I do think it’s worth continuing to explore options for converting from OCL exports to Iniz CSV for these reasons. However, in my short spike on this several months ago, I found that it’s not as simple as I would have liked, as there are a lot of options for how one configures concept CSVs, and a lot that is in an OCL export that one might not choose to add if they are doing so manually (every mapping, every translation, etc).
If one were to pursue this, my assumption is that this code would live in one of these places (or likely in several of these places in some capacity):
In the Initializer module
In the OCL import module
In the SDK
Happy to be part of any discussions and design around this moving forward.
The default CSV export is based on the OpenMRS tables
A custom iniz export and it can be called Iniz CSV
IMO the amount of effort to keep up with changes with Iniz is so much lower than the value that the CSV export brings. As an implementor, we are not stuck at our adoption of OCL due to such seemingly small issues
Why not try adding this custom format to see the uptake as a custom export format which is common in enterprise applications
@burke Would there be a possibility to extend OCL’s CSV export to:
Support exporting the full set of concepts and mappings (presumably cached on S3 the same way the JSON zips are).
Adding (somehow) the concept names and descriptions to the CSV export (these could be separate files).
With those in place, we could look into modifying the OCL import module to support importing from CSV files rather than just the JSON files. That would at least get us to a point where we could export CSVs from OCL, check them into source control and load them into an OpenMRS instance.
This wouldn’t solve all the problems raised in this thread (the CSVs would likely still not be suitable for manual human review) but it might be some concrete steps in that direction.
There are, I think, two fundamental challenges here:
The OpenMRS Concept Dictionary itself is fairly complex (it’s comprised of 24 different tables) and needs to be simplified to be in a format suitable for human review. Iniz is a solid proposal for what such a simplified format could look like.
The OCL data model is very different from OpenMRS.

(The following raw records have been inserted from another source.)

Definition route_endpoint_address_family_select (addresses : hosts_address_result) (f : Z) : route_endpoint_address_status :=
  if negb (f =? AF_INET) && negb (f =? AF_INET6) then ROUTE_ENDPOINT_ADDRESS_BAD_ARGUMENT else
  match List.find (usable f) (default [] addresses) with
  | Some a => ROUTE_ENDPOINT_ADDRESS_OK a
  | None => ROUTE_ENDPOINT_ADDRESS_UNAVAILABLE
  end.

Definition route_endpoint_addresses_select (addresses : hosts_address_result) (preferred_family : Z)
    : route_endpoint_address_status :=
  match route_endpoint_address_family_select addresses preferred_family with
  | ROUTE_ENDPOINT_ADDRESS_UNAVAILABLE =>
      route_endpoint_address_family_select addresses (if preferred_family =? AF_INET then AF_INET6 else AF_INET)
  | status => status
  end.

(** ** Views and requirements *)

(** The overlay loop: [None] if an overlay has no entry or there are too many. *)
Fixpoint overlay_match (n : nat) (overlays : list route_endpoint_overlay) (entry : Z) (found : option route_endpoint_overlay)
    : option (option route_endpoint_overlay) :=
  match n, overlays with
  | _, [] => Some found
  | O, _ :: _ => None
  | S n, o :: overlays =>
      match o_entry o with
      | None => None
      | Some id => overlay_match n overlays entry (match found with Some _ => found | None => if id =? entry then Some o else None end)
      end
  end.

Definition unavailable_view : resolver_cache_view :=
  {| v_addresses := None; v_completed_at := timespec_zero; v_expires_at := timespec_zero; v_srv_records := None;
     v_status := RESOLVER_CACHE_VIEW_FRESH_NODATA |}.
Definition overlay_view (o : route_endpoint_overlay) : resolver_cache_view :=
  {| v_addresses := o_addresses o; v_completed_at := timespec_zero; v_expires_at := timespec_zero;
     v_srv_records := o_srv_records o; v_status := RESOLVER_CACHE_VIEW_FRESH_POSITIVE |}.

Definition route_endpoint_entry_view (c : resolver_cache) (entry : Z) (now : timespec) (overlays : list route_endpoint_overlay)
    : option (resolver_cache * option resolver_cache_view) :=
  match overlay_match ROUTE_ENDPOINT_REQUIREMENT_LIMIT overlays entry None with
  | None => Some (c, None)
  | Some found =>
      match found with
      | Some o =>
          match o_status o with
          | ROUTE_ENDPOINT_OVERLAY_NONE => resolver_cache_entry_view c (Some entry) (Some now)
          | ROUTE_ENDPOINT_OVERLAY_UNAVAILABLE => Some (c, Some unavailable_view)
          | ROUTE_ENDPOINT_OVERLAY_POSITIVE => Some (c, Some (overlay_view o))
          end
      | None => resolver_cache_entry_view c (Some entry) (Some now)
      end
  end.

(** An entry that is already required only becomes pending; [None] is the limit. *)
Definition route_endpoint_requirement_add (requirements : route_endpoint_requirements) (entry : Z) (pending : bool)
    : option route_endpoint_requirements :=
  match list_find (fun q => q_entry q = entry) requirements with
  | Some (i, q) => Some (<[i := {| q_entry := q_entry q; q_pending := q_pending q || pending |}]> requirements)
  | None =>
      if (ROUTE_ENDPOINT_REQUIREMENT_LIMIT <=? length requirements)%nat then None
      else Some (requirements ++ [{| q_entry := entry; q_pending := pending |}])
  end.

Definition view_empty (v : resolver_cache_view) : bool := bool_decide (v_status v = RESOLVER_CACHE_VIEW_EMPTY).

(** ** Addresses in the cache *)

(** The cache, the requirements and the status. *)
Definition route_endpoint_cache_family_select (c : resolver_cache) (entry : option Z) (f : Z) (now : timespec)
    (overlays : list route_endpoint_overlay) (requirements : route_endpoint_requirements)
    : option (resolver_cache * route_endpoint_requirements * route_endpoint_address_status) :=
  match entry with
  | None => Some (c, requirements, ROUTE_ENDPOINT_ADDRESS_UNAVAILABLE)
  | Some id =>
      let expected_query_type := if f =? AF_INET then ns_t_a else if f =? AF_INET6 then ns_t_aaaa else 0 in
      if expected_query_type =? 0 then Some (c, requirements, ROUTE_ENDPOINT_ADDRESS_BAD_ARGUMENT) else
      e ← entry_get c id;
      if negb (resolver_cache_entry_query_type (Some e) =? expected_query_type)
      then Some (c, requirements, ROUTE_ENDPOINT_ADDRESS_BAD_ARGUMENT) else
      match route_endpoint_entry_view c id now overlays with
      | None => None
      | Some (c, None) => Some (c, requirements, ROUTE_ENDPOINT_ADDRESS_BAD_ARGUMENT)
      | Some (c, Some view) =>
          match route_endpoint_requirement_add requirements id (view_empty view) with
          | None => Some (c, requirements, ROUTE_ENDPOINT_ADDRESS_LIMIT)
          | Some requirements =>
              Some (c, requirements,
                match v_status view with
                | RESOLVER_CACHE_VIEW_EMPTY => ROUTE_ENDPOINT_ADDRESS_PENDING
                | RESOLVER_CACHE_VIEW_FRESH_POSITIVE =>
                    match List.find (fun r => usable f (a_address r)) (default [] (v_addresses view)) with
                    | Some r => ROUTE_ENDPOINT_ADDRESS_OK (a_address r)
                    | None => ROUTE_ENDPOINT_ADDRESS_BAD_ARGUMENT
                    end
                | _ => ROUTE_ENDPOINT_ADDRESS_UNAVAILABLE
                end)
          end
      end
  end.

(** The second half of [route_endpoint_cache_select], once the preferred family has
    given no address. *)
Definition alternate_select (c : resolver_cache) (alternate_entry : option Z) (alternate_family : Z) (now : timespec)
    (overlays : list route_endpoint_overlay) (requirements : route_endpoint_requirements) (preferred_status : route_endpoint_address_status)
    : option (resolver_cache * route_endpoint_requirements * route_endpoint_address_status) :=
  match route_endpoint_cache_family_select c alternate_entry alternate_family now overlays requirements with
  | None => None
  | Some (c, requirements, alternate_status) =>
      Some (c, requirements,
        match alternate_status with
        | ROUTE_ENDPOINT_ADDRESS_OK _ | ROUTE_ENDPOINT_ADDRESS_BAD_ARGUMENT | ROUTE_ENDPOINT_ADDRESS_LIMIT => alternate_status
        | _ =>
            match preferred_status, alternate_status with
            | ROUTE_ENDPOINT_ADDRESS_PENDING, _ | _, ROUTE_ENDPOINT_ADDRESS_PENDING => ROUTE_ENDPOINT_ADDRESS_PENDING
            | _, _ => ROUTE_ENDPOINT_ADDRESS_UNAVAILABLE
            end
        end)
  end.

Definition route_endpoint_cache_select (c : resolver_cache) (ipv4_entry ipv6_entry : option Z) (preferred_family : Z) (now : timespec)
    (overlays : list route_endpoint_overlay) (requirements : route_endpoint_requirements)
    : option (resolver_cache * route_endpoint_requirements * route_endpoint_address_status) :=
  let preferred_entry :=
    if preferred_family =? AF_INET then ipv4_entry else if preferred_family =? AF_INET6 then ipv6_entry else None in
  let alternate_entry :=
    if preferred_family =? AF_INET then ipv6_entry else if preferred_family =? AF_INET6 then ipv4_entry else None in
  let alternate_family :=
    if preferred_family =? AF_INET then AF_INET6 else if preferred_family =? AF_INET6 then AF_INET else AF_UNSPEC in
  if negb (isSome preferred_entry) && negb (isSome alternate_entry)
  then Some (c, requirements, ROUTE_ENDPOINT_ADDRESS_UNAVAILABLE) else
  match route_endpoint_cache_family_select c preferred_entry preferred_family now overlays requirements with
  | None => None
  | Some (c, requirements, preferred_status) =>
      match preferred_status with
      | ROUTE_ENDPOINT_ADDRESS_OK _ | ROUTE_ENDPOINT_ADDRESS_BAD_ARGUMENT | ROUTE_ENDPOINT_ADDRESS_LIMIT =>
          Some (c, requirements, preferred_status)
      | _ => alternate_select c alternate_entry alternate_family now overlays requirements preferred_status
      end
  end.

2 is more or less the problem that the OCL subscription / import module aims to solve. 1 is a harder problem, but if we can agree on some heuristics to simplify things (though with Iniz and especially @mseaton’s contributions over the past year) we’re getting closer to getting the simplifications to the right point (at this point the only major simplification we make is that Iniz only supports SAME-AS mappings; I’m also not quite so clear on how Iniz would support more exotic things like complex concepts).
I’ve done a little experimentation on converting from OCL to iniz CSV format. Here’s my Python Notebook using the CIEL’s COVID-19 Starter Set as an example and the resulting CSV (with its 86 columns ).
Some observations from my experimentation:
The CSV format is customized with special rules for column names
There are limitations on what can be represented in CSV format (e.g., controlling preferred names doubles the number of name columns)
The columns for the CSV format varies depending on which concepts are exported
The CSV can be optimized for humans (column ordering) and for Iniz (row ordering to minimize missing dependencies)
We could use a script like the one in my experiment to make it simple to generate a CSV from an OCL export wherever the full detail of the OCL export isn’t needed and a CSV format is preferred.